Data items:
+--

(** * rex-cli: layered configuration and the incremental-compilation cache

    A shallow embedding of [ConfigurationManager.js], [CacheManager.js] and
    the error classes of [errors.js], with the properties of their
    specification proved (or refuted) against it, and of the parts of
    [CompilationManager.js] and [DeploymentManager.js] that call them.

    Conventions of the embedding.
    - JavaScript values are finite trees of JSON data plus [undefined]
      ([JS.value]); objects are finite maps from property names to values.
      Only own properties are modelled. The source reads data with
      [key in current] and [current[key]], which also see the members of
      [Object.prototype], writes with [current[key] = value], which the
      setter of [__proto__] intercepts, and calls [source.hasOwnProperty]
      on the data itself. The embedding agrees with the source on data and
      paths whose keys are none of the names of [Object.prototype]
      ([Shapes.ordinary], [Shapes.ordinary_path]; [Shapes.own_reads] and
      [Shapes.assignable_path] for the reads and writes that need less),
      and the theorems about merging, reading along a path, writing and
      deleting say where they need it. Cyclic objects are outside the
      embedding.
    - Numbers are carried as integers; the code never computes with them,
      it only tests them for truthiness. Fractions, [NaN] and the
      infinities are outside the embedding.
    - Strings are sequences of bytes. The index properties of a string
      ([JS.string_chars]) are those of JavaScript for ASCII text.
    - [async] methods are run sequentially; the file system is an explicit
      component of the state ([ConfigurationManager.world],
      [CacheManager.disk], [CacheUpdates.store]).
    - A method that mutates [this] is a state transformer; an exception is
      the [Throw] outcome, which carries no state: what the manager looks
      like after an exception is not tracked.
    - Objects are values, not references. [_deepMerge] copies references,
      so the merged configuration can share nested objects with the loaded
      fragments, and [set] then writes through to them; the embedding
      follows the merged configuration, which is what [get], [getAll] and
      [validateRequiredConfig] read. A theorem that follows a [set] by a
      save, which merges the fragments anew, is stated for paths on which
      [set] has written to no object of the fragment that is kept. *)

From Stdlib Require Import ZArith String Ascii List Lia DecimalString.
From stdpp Require Import gmap strings list fin_maps.

Set Warnings "-register-all".
Local Open Scope string_scope.

(* ===================================================================== *)
(** * JavaScript values and the primitive operations the code uses        *)
(* ===================================================================== *)

Module JS.

Inductive value : Type :=
| VUndefined
| VNull
| VBool (b : bool)
| VNum (n : Z)
| VStr (s : string)
| VArr (l : list value)
| VObj (m : gmap string value).

(** A plain object, as a map from own property names to values. *)
Abbreviation obj := (gmap string value).

(** [!!v] in JavaScript: every value but [undefined], [null], [false],
    [0] and the empty string is truthy. *)
Definition truthy (v : value) : bool :=
  match v with
  | VUndefined | VNull => false
  | VBool b => b
  | VNum n => negb (n =? 0)%Z
  | VStr s => negb (String.eqb s "")
  | VArr _ | VObj _ => true
  end.

(** [typeof v === 'object'] (true of [null] and of arrays as well). *)
Definition typeof_object (v : value) : bool :=
  match v with
  | VNull | VArr _ | VObj _ => true
  | _ => false
  end.

(** [v === undefined]. *)
Definition is_undefined (v : value) : bool :=
  match v with VUndefined => true | _ => false end.

(** [v === s] for a string [s]: strict equality never converts. *)
Definition strict_eq_string (v : value) (s : string) : bool :=
  match v with VStr s' => String.eqb s' s | _ => false end.

(** [String(i)] for an array index. *)
Definition index_key (i : nat) : string :=
  NilEmpty.string_of_uint (Nat.to_uint i).

(** The index properties of an array: [("0", l[0]); ("1", l[1]); ...]. *)
Fixpoint array_entries (i : nat) (l : list value) : list (string * value) :=
  match l with
  | [] => []
  | v :: l' => (index_key i, v) :: array_entries (S i) l'
  end.

(** The characters of a string as one-character strings (its index
    properties, for ASCII text). *)
Fixpoint string_chars (s : string) : list value :=
  match s with
  | EmptyString => []
  | String c s' => VStr (String c EmptyString) :: string_chars s'
  end.

(** Own enumerable properties: what the spread [{...v}] copies and what
    [for (key in v)] filtered by [hasOwnProperty] visits. *)
Definition own_enumerable (v : value) : obj :=
  match v with
  | VObj m => m
  | VArr l => list_to_map (array_entries 0 l)
  | VStr s => list_to_map (array_entries 0 (string_chars s))
  | _ => ∅
  end.

(** The own property [key] of [v], [None] when [v] has no such own
    property. Arrays and strings also own [length]. *)
Definition own_property (v : value) (key : string) : option value :=
  match v with
  | VObj m => m !! key
  | VArr l =>
      if String.eqb key "length" then Some (VNum (Z.of_nat (length l)))
      else own_enumerable v !! key
  | VStr s =>
      if String.eqb key "length" then Some (VNum (Z.of_nat (String.length s)))
      else own_enumerable v !! key
  | _ => None
  end.

(** [key in v], for [v] of type object and a [key] that [v] does not
    inherit. *)
Definition has_in (key : string) (v : value) : bool :=
  match own_property v key with Some _ => true | None => false end.

(** [v[key]], for a [key] that [v] does not inherit: a missing property
    reads as [undefined]. *)
Definition get_prop (v : value) (key : string) : value :=
  match own_property v key with Some x => x | None => VUndefined end.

+--

Instructions to follow:
Every line from the one that contains "inherit. *)" down to and including the last line of the records above must be set down exactly, with nothing else.

Exercise response:
    inherit. *)
Definition has_in (key : string) (v : value) : bool :=
  match own_property v key with Some _ => true | None => false end.

(** [v[key]], for a [key] that [v] does not inherit: a missing property
    reads as [undefined]. *)
Definition get_prop (v : value) (key : string) : value :=
  match own_property v key with Some x => x | None => VUndefined end.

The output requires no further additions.